Information
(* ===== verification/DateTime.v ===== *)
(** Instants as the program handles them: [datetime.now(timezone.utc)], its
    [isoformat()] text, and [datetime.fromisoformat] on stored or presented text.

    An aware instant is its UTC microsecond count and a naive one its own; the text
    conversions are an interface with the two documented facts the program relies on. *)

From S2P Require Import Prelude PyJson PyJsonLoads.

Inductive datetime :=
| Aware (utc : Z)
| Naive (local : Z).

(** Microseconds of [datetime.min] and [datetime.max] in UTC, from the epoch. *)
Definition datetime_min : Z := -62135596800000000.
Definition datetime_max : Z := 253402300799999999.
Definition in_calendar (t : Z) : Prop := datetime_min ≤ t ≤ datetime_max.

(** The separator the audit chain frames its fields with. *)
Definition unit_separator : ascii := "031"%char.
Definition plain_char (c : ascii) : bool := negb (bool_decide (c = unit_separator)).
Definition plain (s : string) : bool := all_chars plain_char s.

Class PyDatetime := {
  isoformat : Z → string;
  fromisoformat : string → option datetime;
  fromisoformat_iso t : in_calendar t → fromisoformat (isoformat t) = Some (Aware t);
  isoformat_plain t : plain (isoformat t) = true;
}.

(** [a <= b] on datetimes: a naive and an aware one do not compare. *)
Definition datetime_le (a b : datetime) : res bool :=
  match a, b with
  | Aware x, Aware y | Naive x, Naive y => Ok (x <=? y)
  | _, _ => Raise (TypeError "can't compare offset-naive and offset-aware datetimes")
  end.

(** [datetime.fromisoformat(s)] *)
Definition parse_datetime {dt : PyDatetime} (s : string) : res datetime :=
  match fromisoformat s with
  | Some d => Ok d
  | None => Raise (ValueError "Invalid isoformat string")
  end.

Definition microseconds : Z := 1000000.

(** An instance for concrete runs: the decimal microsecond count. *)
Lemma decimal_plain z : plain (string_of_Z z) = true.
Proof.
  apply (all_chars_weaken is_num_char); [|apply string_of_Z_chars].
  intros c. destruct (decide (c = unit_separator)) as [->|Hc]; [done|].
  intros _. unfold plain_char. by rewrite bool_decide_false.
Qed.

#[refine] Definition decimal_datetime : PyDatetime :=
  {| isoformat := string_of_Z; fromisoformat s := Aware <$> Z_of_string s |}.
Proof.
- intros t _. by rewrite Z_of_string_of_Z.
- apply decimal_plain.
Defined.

Task to complete
What you give back should be only the lines of the records above, starting at the line with "y => Ok (x <=? y)" and ending at the line with "intros c. destruct", restated word for word.

Task output
  | Aware x, Aware y | Naive x, Naive y => Ok (x <=? y)
  | _, _ => Raise (TypeError "can't compare offset-naive and offset-aware datetimes")
  end.

(** [datetime.fromisoformat(s)] *)
Definition parse_datetime {dt : PyDatetime} (s : string) : res datetime :=
  match fromisoformat s with
  | Some d => Ok d
  | None => Raise (ValueError "Invalid isoformat string")
  end.

Definition microseconds : Z := 1000000.

(** An instance for concrete runs: the decimal microsecond count. *)
Lemma decimal_plain z : plain (string_of_Z z) = true.
Proof.
  apply (all_chars_weaken is_num_char); [|apply string_of_Z_chars].
  intros c. destruct (decide (c = unit_separator)) as [->|Hc]; [done|].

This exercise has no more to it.